Civil servants and factory workers will be required to wear helmets when riding their motorbikes to work under a government plan to stem traffic fatalities.
The deputy commissioner of the National Police told Khmer Times yesterday that the internal rules were announced internally last month.
Lieutenant General Him Yan reiterated the government’s commitment to reducing traffic accidents, adding that the latest initiative encourages public and private companies to help protect employees on the roads.
“We’ve set it as an internal rule for officials in state departments, workers at factories and staff at other participating institutes who ride a motorcycle to work,” Lt. Gen. Yan said.
“People have to respect the internal rules and orders of their respective employers. We have to do this in addition to existing traffic laws, to protect the public and reduce accidents,” he added.
He said the new rules, which were announced to staff last month, will be enforced by police inspecting those entering and exiting company grounds.
“We’ve also ordered all police officials who ride motorcycles to wear helmets. So all of us including the police, government and private firms will be making sure their employees wear helmets,” he said.
Cheav Bunrith, the director of the National Social Security Fund’s policy division, said he encouraged factory owners during a meeting late last month to incentivize those who donned a helmet when traveling to and from work.
“If a factory worker wears a helmet they will not have to pay to use their company’s parking lot, but if they don’t wear a helmet they will be charged 500 riel,” he said.
Bosch Southeast Asia’s president Martin Hayes yesterday called on governments in the region to improve the adoption of vehicular safety systems, particularly for two-wheeled vehicles such as motorcycles, which dominate the region.
“It is the governments that play a crucial role in the adoption of safety systems. Legislative measures to mandate safety features have been introduced in nearly all developed and many developing countries all over the world,” Mr. Hayes said.
He added that to date, safety features like motorcycle antilock braking systems and electronic stability programs are not mandatory in Asean nations, a recommendation he suggested governments consider to reduce traffic fatalities.

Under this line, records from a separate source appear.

(** * Medical data visualiser: the two pandas pipelines of
      [medicaldattavisualiser.py], embedded column by column.

    The script holds two functions, [draw_cat_plot] and [draw_heat_map].
    Both load [medical_examination.csv] into a table, derive three columns,
    reshape or filter the table, compute a summary (group counts, or a
    correlation matrix with a mask), draw a figure and save it.

    The table is modelled the way pandas holds it: an ordered list of named
    columns, an [int64] column as a list of [Z], a [float64] column as a list
    of binary64 primitive floats. Vectorised expressions of the script are
    vectorised here ([map] and [map2] over columns); the theorems then read
    them row by row. Arithmetic on measurements is IEEE binary64, as numpy
    computes it. A [DataFrame] here is a table whose columns are all
    numeric; a table with a text column, on which the arithmetic and
    [corr] of the script raise, is not represented, and no statement below
    speaks about such a table. *)

From Stdlib Require Import ZArith List String Floats Bool Lia Permutation.
From Stdlib Require Import Sorted RelationClasses OrderedTypeEx.
Import ListNotations.

#[local] Set Warnings "-inexact-float".
#[local] Open Scope string_scope.
#[local] Open Scope list_scope.
#[local] Open Scope Z_scope.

Bosch’s corporate communications manager Sokleng Chher added that driver behavior in Cambodia was also a leading cause of accidents because many choose to disregard traffic laws, followed by poor law enforcement.
According to the World Health Organization’s Global Status Report on Road Safety 2015, Cambodia had the fifth highest number of fatal road accidents in Asean after Thailand, Vietnam, Malaysia and Myanmar, with a 17.4 fatality rate per 100,000 of the population.
The National Road Safety Committee said traffic accidents fell by 11 percent in 2016 with 3,700 cases which resulted in 1,717 deaths and 6,607 injuries.
Most of the cases occurred in Phnom Penh, which saw 388 accidents. Preah Sihanouk province had 287 accidents and Kampot province had 238.